Pfx Certificate
When we require a new CA certificate for the API platform, the security team will sometimes provide a pfx file that includes CA keys and certs.
A PFX file, also known as PKCS #12, is a single, password-protected certificate archive that contains the entire certificate chain plus the matching private key. Essentially it is everything that any server will need to import a certificate and private key from a single file.
We need to convert the PFX certificate to Java keystore for API TLS authentication.
Environment requirement:
OpenSSL
Java 7+
For users who are using Windows with gitbash, you might experience the openssl command hung forever. If that happens, please try to use winpty to start another bash terminal to execute the openssl command.
winpty bash
Detail steps:
- Get the key from the PFX file; this key is later used for p12 keystore (change the highlighted part)

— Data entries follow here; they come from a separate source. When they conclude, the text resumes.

(* ===== verification/Kservice.v ===== *)
(** Kernel services of os/kservice.c: [__rt_ffs] (the bitmap version and the
    RBIT/CLZ version of libcpu/arm/cortex-m4/cpuport.c), the C string
    functions and the memory functions. A C string is the list of bytes from
    the pointer on (advancing the pointer is taking the tail, reading past
    the end is [None]); the memory functions run on a store of bytes. *)
From S2P Require Import Prelude.

(** * Find first set *)

Definition __lowest_bit_bitmap : list Z := [
  0; 0; 1; 0; 2; 0; 1; 0; 3; 0; 1; 0; 2; 0; 1; 0;
  4; 0; 1; 0; 2; 0; 1; 0; 3; 0; 1; 0; 2; 0; 1; 0;
  5; 0; 1; 0; 2; 0; 1; 0; 3; 0; 1; 0; 2; 0; 1; 0;
  4; 0; 1; 0; 2; 0; 1; 0; 3; 0; 1; 0; 2; 0; 1; 0;
  6; 0; 1; 0; 2; 0; 1; 0; 3; 0; 1; 0; 2; 0; 1; 0;
  4; 0; 1; 0; 2; 0; 1; 0; 3; 0; 1; 0; 2; 0; 1; 0;
  5; 0; 1; 0; 2; 0; 1; 0; 3; 0; 1; 0; 2; 0; 1; 0;
  4; 0; 1; 0; 2; 0; 1; 0; 3; 0; 1; 0; 2; 0; 1; 0;
  7; 0; 1; 0; 2; 0; 1; 0; 3; 0; 1; 0; 2; 0; 1; 0;
  4; 0; 1; 0; 2; 0; 1; 0; 3; 0; 1; 0; 2; 0; 1; 0;
  5; 0; 1; 0; 2; 0; 1; 0; 3; 0; 1; 0; 2; 0; 1; 0;
  4; 0; 1; 0; 2; 0; 1; 0; 3; 0; 1; 0; 2; 0; 1; 0;
  6; 0; 1; 0; 2; 0; 1; 0; 3; 0; 1; 0; 2; 0; 1; 0;
  4; 0; 1; 0; 2; 0; 1; 0; 3; 0; 1; 0; 2; 0; 1; 0;
  5; 0; 1; 0; 2; 0; 1; 0; 3; 0; 1; 0; 2; 0; 1; 0;
  4; 0; 1; 0; 2; 0; 1; 0; 3; 0; 1; 0; 2; 0; 1; 0].

(** The C version, without RT_USING_CPU_FFS. *)
Definition __rt_ffs_bitmap (value : Z) : Z :=
  let bit i := nth (Z.to_nat i) __lowest_bit_bitmap 0 in
  if value =? 0 then 0
  else if negb (Z.land value 0xff =? 0) then bit (Z.land value 0xff) + 1
  else if negb (Z.land value 0xff00 =? 0) then bit (Z.shiftr (Z.land value 0xff00) 8) + 9
  else if negb (Z.land value 0xff0000 =? 0) then bit (Z.shiftr (Z.land value 0xff0000) 16) + 17
  else bit (Z.shiftr (Z.land value 0xff000000) 24) + 25.

(** The instructions of the Cortex-M4 version. *)
Fixpoint bits_rev (n : nat) (value : Z) : Z :=
  match n with
  | O => 0
  | S n' => Z.b2z (Z.testbit value 0) * 2 ^ Z.of_nat n' + bits_rev n' (Z.div2 value)
  end.
Definition RBIT (value : Z) : Z := bits_rev 32 value.
Definition CLZ (value : Z) : Z := if value =? 0 then 32 else 31 - Z.log2 value.
Definition __rt_ffs (value : Z) : Z :=
  if value =? 0 then 0 else CLZ (RBIT value) + 1.

(** [p] is the position of the lowest set bit. *)
Definition lowest_bit (value p : Z) : Prop :=
  Z.testbit value p = true ∧ 0 ≤ p ∧ ∀ q, 0 ≤ q < p → Z.testbit value q = false.

Lemma lowest_bit_unique value p q : lowest_bit value p → lowest_bit value q → p = q.
Proof.
  intros (Hp & Hp0 & Hp') (Hq & Hq0 & Hq'). destruct (Z.lt_trichotomy p q) as [H|[H|H]]; [|done|].
  - rewrite Hq' in Hp; [done|lia].
  - rewrite Hp' in Hq; [done|lia].
Qed.

Lemma bits_rev_range n value : 0 ≤ bits_rev n value < 2 ^ Z.of_nat n.
Proof.
  revert value. induction n as [|n IH]; intros value; cbn [bits_rev].
  { change (2 ^ Z.of_nat 0) with 1. lia. }
  specialize (IH (Z.div2 value)). rewrite Nat2Z.inj_succ, Z.pow_succ_r by lia.
  destruct (Z.testbit value 0); cbn [Z.b2z]; lia.
Qed.
Lemma bits_rev_0 n : bits_rev n 0 = 0.
Proof. induction n; simpl; lia. Qed.
(** The highest set bit of the reversal is the lowest set bit. *)
Lemma bits_rev_log2 n value p :
  lowest_bit value p → p < Z.of_nat n → Z.log2 (bits_rev n value) = Z.of_nat n - 1 - p.
Proof.
  revert value p. induction n as [|n IH]; intros value p (Hp & Hp0 & Hq) Hn; [lia|].
  cbn [bits_rev]. pose proof (bits_rev_range n (Z.div2 value)) as Hr.
  destruct (Z.eq_dec p 0) as [->|Hne].
  - rewrite Hp. cbn [Z.b2z]. apply Z.log2_unique; [lia|].
    rewrite Nat2Z.inj_succ. replace (Z.succ (Z.of_nat n) - 1 - 0) with (Z.of_nat n) by lia.
    rewrite Z.pow_succ_r by lia. lia.
  - rewrite Hq by lia. cbn [Z.b2z]. rewrite Z.mul_0_l, Z.add_0_l.
    rewrite (IH _ (p - 1)); [lia| |lia]. split_and!; [|lia|].
    + rewrite Z.div2_spec, Z.shiftr_spec by lia. by replace (p - 1 + 1) with p by lia.
    + intros q ?. rewrite Z.div2_spec, Z.shiftr_spec by lia. apply Hq. lia.
Qed.
Lemma bits_rev_pos n value p : lowest_bit value p → p < Z.of_nat n → bits_rev n value ≠ 0.
Proof.
  revert value p. induction n as [|n IH]; intros value p (Hp & Hp0 & Hq) Hn; [lia|].
  cbn [bits_rev]. pose proof (bits_rev_range n (Z.div2 value)) as Hr.
  destruct (Z.eq_dec p 0) as [->|Hne]; [rewrite Hp; cbn [Z.b2z]; lia|].
  rewrite Hq by lia. cbn [Z.b2z]. rewrite Z.mul_0_l, Z.add_0_l.
  apply (IH _ (p - 1)); [|lia]. split_and!; [|lia|].
  - rewrite Z.div2_spec, Z.shiftr_spec by lia. by replace (p - 1 + 1) with p by lia.
  - intros q ?. rewrite Z.div2_spec, Z.shiftr_spec by lia. apply Hq. lia.
Qed.

Lemma testbit_high value p : 0 ≤ value < 4294967296 → 32 ≤ p → Z.testbit value p = false.
Proof.
  intros Hv Hp. destruct (Z.eq_dec value 0) as [->|]; [apply Z.bits_0|].
  apply Z.bits_above_log2; [lia|]. apply Z.lt_le_trans with 32; [|done].
  apply Z.log2_lt_pow2; [lia|]. change (2 ^ 32) with 4294967296. lia.
Qed.
Lemma lowest_bit_lt value p : 0 ≤ value < 4294967296 → lowest_bit value p → p < 32.
Proof.
  intros Hv (Hp & _). destruct (Z_lt_le_dec p 32); [done|].
  rewrite testbit_high in Hp; done.
Qed.
Lemma __rt_ffs_lowest value p :
  0 ≤ value < 4294967296 → lowest_bit value p → __rt_ffs value = p + 1.
Proof.
  intros Hv Hl. pose proof (lowest_bit_lt _ _ Hv Hl). unfold __rt_ffs, CLZ, RBIT.
  destruct (Z.eqb_spec value 0) as [->|_]; [destruct Hl as [Hl _]; by rewrite Z.bits_0 in Hl|].
  pose proof (bits_rev_pos 32 value p Hl ltac:(lia)). rewrite (proj2 (Z.eqb_neq _ _)) by done.
  rewrite (bits_rev_log2 32 value p) by (done || lia). lia.
Qed.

openssl pkcs12 -in sample.pfx -nocerts -out keyfromppfx.key -nodes -passin pass:yourpassword
- Generate crt file for truststore:
openssl pkcs12 -in sample.pfx -clcerts -nokeys -out config.crt -passin pass:yourpassword
Now, we have a key and crt file.
- The next step is to create a truststore. Or import the signed cert to existing truststore (for now, we work on client truststore only)
If the alias already exists and we want to replace it with a new cert, we can issue a delete keytool command first.
keytool -delete -alias myapi -keystore client.truststore
keytool -import -file config.crt -alias myapi -keystore client.truststore
The above command imports the crt file into a JKS truststore and sets the password. For the question: “Do you trust this certificate?” answer “yes,” so it is then added in the truststore.
If we only need a truststore, we stop here.
- Create server side keystore
openssl pkcs12 -export -in config.crt -inkey keyfromppfx.key -certfile config.crt -name "configcert" -out keystore.p12
If you are using Java 11 or above, you don’t need to do anything further. The newer version of Java can use PKCS12 format keystore instead of Java specific JKS format.
To output the server.keystore directly, you can use server.keystore to replace the keystore.p12 in the above command line.
- Import the p12 to server keystore.
In some cases, p12 can be used directly as a server-side keystore. But in our API platform, we can import to the server.keystore, or generate a new jks file as server keystore.
keytool -importkeystore -srckeystore keystore.p12 -srcstoretype pkcs12 -destkeystore server.keystore -deststoretype pkcs12
Note
The above steps will create a client.truststore, and a server.keystore for One-Way SSL. If the API platform uses Two-Way SSL, then simply implement the same steps above for server.truststore and client.keystore.